Oliver olhou-me surpreso, como se não acreditasse que eu acabara de recusar um cigarro. Mas veja bem, eu não sou fumante. Nunca fui. É só pra curtição. Mas essa noite, em especial, algo em mim, diz que eu não preciso disso. Tenho o Jesse. Sinto que não devo e não posso aborrecê-lo, ele vem fazendo tanto por mim que não me parece justo.

— Melhor assim. – Oliver deu-me um ultimo beijinho e se foi, satisfeito comigo. Jesse voltou.

— A Amy está bem? – ele perguntou, observando meu irmão desaparecer entre os amigos.

— Pelo que tudo indica, sim. Oliver só veio aqui para oferecer mais champanhe – menti. — Você aceita mais uma taça?

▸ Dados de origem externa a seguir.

(* ===== verification/Geyser.v ===== *)
(** * The interface of Geyser plugins
      (geyser-plugin-interface/src/geyser_plugin_interface.rs, block_footer.rs and
       transaction_status_meta.rs)

    The data that a validator passes to its plugins, and the trait that a plugin
    implements.  Most methods have a default; those of the newer callbacks call the
    deprecated ones, so that plugins written for these still get notified. *)

From Stdlib Require Import ZArith Lia Strings.Byte Strings.String.
From stdpp Require Import base list numbers.
From S2P Require Import Prelude RustStr.
Local Open Scope Z_scope.

(** ** Data *)

(** Types of other crates, which the interface passes on. *)
Class GeyserTypes := {
  Signature : Type;
  Hash : Type;
  Pubkey : Type;
  SignatureCompressed : Type;
  SanitizedTransaction : Type;
  VersionedTransaction : Type;
  LoadedAddresses : Type;
  CompiledInstruction : Type;
  TransactionError : Type;
  RewardType : Type;
  SocketAddr : Type;
  F64 : Type;
  GeyserIoError : Type;
  CustomError : Type;
  Log : Type;
  LevelFilter : Type
}.

Section Geyser.
  Context `{GeyserTypes}.

(** *** block_footer.rs *)

Record VotesAggregate := {
  va_signature : SignatureCompressed;
  va_bitmap : list byte
}.

Record BlockFinalizationCert := {
  fc_slot : Z;
  fc_block_id : Hash;
  fc_final_aggregate : VotesAggregate;
  fc_notar_aggregate : option VotesAggregate
}.

Record SkipRewardCertificate := {
  sr_slot : Z;
  sr_signature : SignatureCompressed;
  sr_bitmap : list byte
}.

Record NotarRewardCertificate := {
  nr_slot : Z;
  nr_block_id : Hash;
  nr_signature : SignatureCompressed;
  nr_bitmap : list byte
}.

Record BlockFooterV1 := {
  ft_bank_hash : Hash;
  ft_block_producer_time_nanos : Z;
  ft_block_user_agent : list byte;
  ft_block_final_cert : option BlockFinalizationCert;
  ft_skip_reward_cert : option SkipRewardCertificate;
  ft_notar_reward_cert : option NotarRewardCertificate
}.

Inductive VersionedBlockFooter :=
| BlockFooter_V1 (info : BlockFooterV1).

(** *** transaction_status_meta.rs *)

Record UiTokenAmount := {
  ua_ui_amount : option F64;
  ua_decimals : Z;
  ua_amount : str;
  ua_ui_amount_string : str
}.

Record TransactionTokenBalance := {
  tb_account_index : Z;
  tb_mint : str;
  tb_ui_token_amount : UiTokenAmount;
  tb_owner : str;
  tb_program_id : str
}.

Record InnerInstruction := {
  ii_instruction : CompiledInstruction;
  ii_stack_height : option Z
}.

Record InnerInstructions := {
  iis_index : Z;
  iis_instructions : list InnerInstruction
}.

Record Reward := {
  rw_pubkey : str;
  rw_lamports : Z;
  rw_post_balance : Z;
  rw_reward_type : option RewardType;
  rw_commission : option Z;
  rw_commission_bps : option Z
}.

Record RewardsAndNumPartitions := {
  rp_rewards : list Reward;
  rp_num_partitions : option Z
}.

Record TransactionReturnData := {
  rd_program_id : Pubkey;
  rd_data : list byte
}.

Record TransactionStatusMeta := {
  sm_status : (unit + TransactionError);
  sm_fee : Z;
  sm_pre_balances : list Z;
  sm_post_balances : list Z;
  sm_inner_instructions : option (list InnerInstructions);
  sm_log_messages : option (list str);
  sm_pre_token_balances : option (list TransactionTokenBalance);
  sm_post_token_balances : option (list TransactionTokenBalance);
  sm_rewards : option (list Reward);
  sm_loaded_addresses : LoadedAddresses;
  sm_return_data : option TransactionReturnData;
  sm_compute_units_consumed : option Z;
  sm_cost_units : option Z
}.

(** *** geyser_plugin_interface.rs

    The [_tag] of an enum of versions is its discriminant, which is fixed by
    [repr(u32)]. *)

Record ReplicaAccountInfo := {
  ai1_pubkey : list byte;
  ai1_lamports : Z;
  ai1_owner : list byte;
  ai1_executable : bool;
  ai1_rent_epoch : Z;
  ai1_data : list byte;
  ai1_write_version : Z
}.

Record ReplicaAccountInfoV2 := {
  ai2_pubkey : list byte;
  ai2_lamports : Z;
  ai2_owner : list byte;
  ai2_executable : bool;
  ai2_rent_epoch : Z;
  ai2_data : list byte;
  ai2_write_version : Z;
  ai2_txn_signature : option Signature
}.

Record ReplicaAccountInfoV3 := {
  ai3_pubkey : list byte;
  ai3_lamports : Z;
  ai3_owner : list byte;
  ai3_executable : bool;
  ai3_rent_epoch : Z;
  ai3_data : list byte;
  ai3_write_version : Z;
  ai3_txn : option SanitizedTransaction
}.

Record ReplicaAccountInfoV4 := {
  ai4_pubkey : list byte;
  ai4_lamports : Z;
  ai4_owner : list byte;
  ai4_executable : bool;
  ai4_rent_epoch : Z;
  ai4_data : list byte;
  ai4_write_version : Z;
  ai4_txn : option SanitizedTransaction;
  ai4_txn_index : option Z
}.

Record ReplicaAccountInfoV5 := {
  ai5_pubkey : list byte;
  ai5_lamports : Z;
  ai5_owner : list byte;
  ai5_executable : bool;
  ai5_data : list byte;
  ai5_write_version : Z;
  ai5_txn : option SanitizedTransaction;
  ai5_txn_index : option Z
}.

Inductive ReplicaAccountInfoVersions :=
| Account_V0_0_1 (info : ReplicaAccountInfo)
| Account_V0_0_2 (info : ReplicaAccountInfoV2)
| Account_V0_0_3 (info : ReplicaAccountInfoV3)
| Account_V0_0_4 (info : ReplicaAccountInfoV4)
| Account_V0_0_5 (info : ReplicaAccountInfoV5).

Sim, ele aceitou. E confesso, meu coração batia cada vez mais acelerado. Jesse estava sendo tão mais legal do que ele geralmente é. Sem implicações, sem dramas, brigas, conflitos.

Decidi que queria sentar. Fomos os dois até a varanda de casa e sentamos ali. Em meio ao silêncio e o escuro. Os amigos de Oliver ainda estão no meio da rua se divertindo. São em media mais de dez pessoas, entre elas Amy, completamente solta, risonha e fora de si.

Desviei meu olhar. Não queria ter que me preocupar atoa. Deixaria tudo nas mãos do meu irmão. Pelo menos só por uma noite. Amy merece se divertir, mesmo que não seja exatamente do jeito dela. A bebida tem ajudado bastante, só espero que ela não acorde arrependida amanhã.

Por um momento, pensei ter visto uma estrela no céu. Mas quando fui conferir, estava enganada. Olhei para o Jesse ao meu lado, com o braço encostado no meu, e segui a direção dos seus olhos. Eles tinham um brilho diferencial. O que sempre fazia com que eu me lembrasse do Brandon.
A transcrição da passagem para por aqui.